• [Brief]
Which of the lines below include the word "toLowerCase"? Pull each one out.

• [Source material]

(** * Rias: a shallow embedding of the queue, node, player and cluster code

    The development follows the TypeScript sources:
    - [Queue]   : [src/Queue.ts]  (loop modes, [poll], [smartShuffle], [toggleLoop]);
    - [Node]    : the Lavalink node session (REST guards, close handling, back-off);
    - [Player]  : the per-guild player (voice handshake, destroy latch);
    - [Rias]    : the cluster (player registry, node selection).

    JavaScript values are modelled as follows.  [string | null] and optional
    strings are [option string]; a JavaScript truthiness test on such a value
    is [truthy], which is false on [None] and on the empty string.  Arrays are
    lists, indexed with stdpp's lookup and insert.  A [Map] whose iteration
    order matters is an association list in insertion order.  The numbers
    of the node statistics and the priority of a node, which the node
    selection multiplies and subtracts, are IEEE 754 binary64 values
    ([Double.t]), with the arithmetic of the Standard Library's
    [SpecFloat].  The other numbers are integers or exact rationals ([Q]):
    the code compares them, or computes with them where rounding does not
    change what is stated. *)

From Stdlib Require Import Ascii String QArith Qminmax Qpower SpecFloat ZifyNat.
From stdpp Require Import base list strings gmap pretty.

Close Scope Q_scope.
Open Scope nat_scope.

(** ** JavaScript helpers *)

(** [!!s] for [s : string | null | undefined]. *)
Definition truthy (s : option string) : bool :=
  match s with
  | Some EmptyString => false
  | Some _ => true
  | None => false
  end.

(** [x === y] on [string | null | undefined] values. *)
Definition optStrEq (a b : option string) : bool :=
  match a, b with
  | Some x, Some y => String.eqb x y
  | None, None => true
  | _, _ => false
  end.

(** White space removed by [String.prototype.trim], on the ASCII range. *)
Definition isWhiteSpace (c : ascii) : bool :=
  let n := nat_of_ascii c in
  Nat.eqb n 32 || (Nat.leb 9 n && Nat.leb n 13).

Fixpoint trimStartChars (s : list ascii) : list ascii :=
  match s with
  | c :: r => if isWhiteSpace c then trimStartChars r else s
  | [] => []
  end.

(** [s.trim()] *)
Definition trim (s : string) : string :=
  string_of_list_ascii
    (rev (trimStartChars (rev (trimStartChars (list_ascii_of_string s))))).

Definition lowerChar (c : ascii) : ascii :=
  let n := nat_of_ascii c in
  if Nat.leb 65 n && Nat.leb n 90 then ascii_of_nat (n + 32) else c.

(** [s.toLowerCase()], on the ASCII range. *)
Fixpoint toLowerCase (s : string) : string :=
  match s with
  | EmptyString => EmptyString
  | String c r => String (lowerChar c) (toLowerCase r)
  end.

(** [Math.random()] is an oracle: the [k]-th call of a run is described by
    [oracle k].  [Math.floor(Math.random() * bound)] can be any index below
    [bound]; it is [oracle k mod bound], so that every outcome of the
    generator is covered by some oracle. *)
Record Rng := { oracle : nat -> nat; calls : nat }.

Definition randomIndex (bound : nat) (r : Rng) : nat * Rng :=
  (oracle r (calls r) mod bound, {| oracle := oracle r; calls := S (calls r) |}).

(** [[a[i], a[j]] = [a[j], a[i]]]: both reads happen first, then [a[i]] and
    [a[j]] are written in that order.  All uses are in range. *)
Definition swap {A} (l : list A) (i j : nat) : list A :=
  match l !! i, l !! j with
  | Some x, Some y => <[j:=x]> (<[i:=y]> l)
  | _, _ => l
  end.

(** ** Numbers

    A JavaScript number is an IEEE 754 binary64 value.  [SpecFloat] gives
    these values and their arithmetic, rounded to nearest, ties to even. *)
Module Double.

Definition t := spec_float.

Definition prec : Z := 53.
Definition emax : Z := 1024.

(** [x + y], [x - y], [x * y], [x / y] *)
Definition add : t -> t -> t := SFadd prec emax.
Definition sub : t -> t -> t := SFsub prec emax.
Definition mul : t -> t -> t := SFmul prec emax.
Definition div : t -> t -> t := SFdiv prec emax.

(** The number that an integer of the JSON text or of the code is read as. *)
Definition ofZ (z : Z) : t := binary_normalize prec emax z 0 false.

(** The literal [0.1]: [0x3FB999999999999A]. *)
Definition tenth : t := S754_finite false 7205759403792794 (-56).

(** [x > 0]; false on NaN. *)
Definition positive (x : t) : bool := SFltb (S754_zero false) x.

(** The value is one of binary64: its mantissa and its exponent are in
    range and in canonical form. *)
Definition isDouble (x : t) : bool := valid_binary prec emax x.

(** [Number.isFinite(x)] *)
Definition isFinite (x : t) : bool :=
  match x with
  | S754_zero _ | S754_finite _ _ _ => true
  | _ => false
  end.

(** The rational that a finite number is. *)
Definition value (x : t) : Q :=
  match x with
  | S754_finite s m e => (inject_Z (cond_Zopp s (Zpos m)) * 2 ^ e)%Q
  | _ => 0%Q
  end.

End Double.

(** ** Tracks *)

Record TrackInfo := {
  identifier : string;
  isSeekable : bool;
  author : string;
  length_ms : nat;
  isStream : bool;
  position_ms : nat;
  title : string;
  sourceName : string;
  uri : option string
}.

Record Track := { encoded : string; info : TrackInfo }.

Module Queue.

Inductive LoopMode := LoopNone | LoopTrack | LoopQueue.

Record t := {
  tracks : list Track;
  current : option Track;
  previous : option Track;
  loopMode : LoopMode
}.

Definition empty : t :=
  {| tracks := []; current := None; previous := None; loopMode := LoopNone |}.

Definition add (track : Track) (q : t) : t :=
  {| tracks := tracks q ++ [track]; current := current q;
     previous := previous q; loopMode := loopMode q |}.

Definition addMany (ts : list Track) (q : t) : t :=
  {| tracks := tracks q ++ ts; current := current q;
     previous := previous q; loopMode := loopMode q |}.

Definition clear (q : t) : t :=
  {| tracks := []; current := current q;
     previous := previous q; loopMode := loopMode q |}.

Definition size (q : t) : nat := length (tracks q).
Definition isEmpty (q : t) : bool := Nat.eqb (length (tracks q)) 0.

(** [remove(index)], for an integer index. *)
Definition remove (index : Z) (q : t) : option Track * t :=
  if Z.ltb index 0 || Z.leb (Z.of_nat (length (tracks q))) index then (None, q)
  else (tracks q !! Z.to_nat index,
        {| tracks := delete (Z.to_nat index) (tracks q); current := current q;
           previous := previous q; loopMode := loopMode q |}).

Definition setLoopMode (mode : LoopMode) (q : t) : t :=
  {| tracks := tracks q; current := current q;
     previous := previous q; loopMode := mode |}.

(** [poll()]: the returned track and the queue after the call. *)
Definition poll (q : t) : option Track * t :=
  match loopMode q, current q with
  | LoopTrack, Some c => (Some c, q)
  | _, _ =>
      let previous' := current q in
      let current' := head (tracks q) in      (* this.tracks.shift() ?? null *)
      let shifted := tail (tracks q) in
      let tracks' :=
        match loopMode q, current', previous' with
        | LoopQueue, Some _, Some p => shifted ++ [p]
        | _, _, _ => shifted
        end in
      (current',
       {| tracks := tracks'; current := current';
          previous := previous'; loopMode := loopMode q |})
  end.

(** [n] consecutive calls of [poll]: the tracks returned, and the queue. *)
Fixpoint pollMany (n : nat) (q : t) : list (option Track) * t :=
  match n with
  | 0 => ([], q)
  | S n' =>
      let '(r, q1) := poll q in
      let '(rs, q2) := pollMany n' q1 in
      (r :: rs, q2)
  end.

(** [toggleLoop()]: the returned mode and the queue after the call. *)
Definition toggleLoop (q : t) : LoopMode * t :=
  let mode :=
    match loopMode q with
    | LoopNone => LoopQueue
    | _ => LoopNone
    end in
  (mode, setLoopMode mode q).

• [Answer to this exercise]
(** [s.toLowerCase()], on the ASCII range. *)
Fixpoint toLowerCase (s : string) : string :=
  | String c r => String (lowerChar c) (toLowerCase r)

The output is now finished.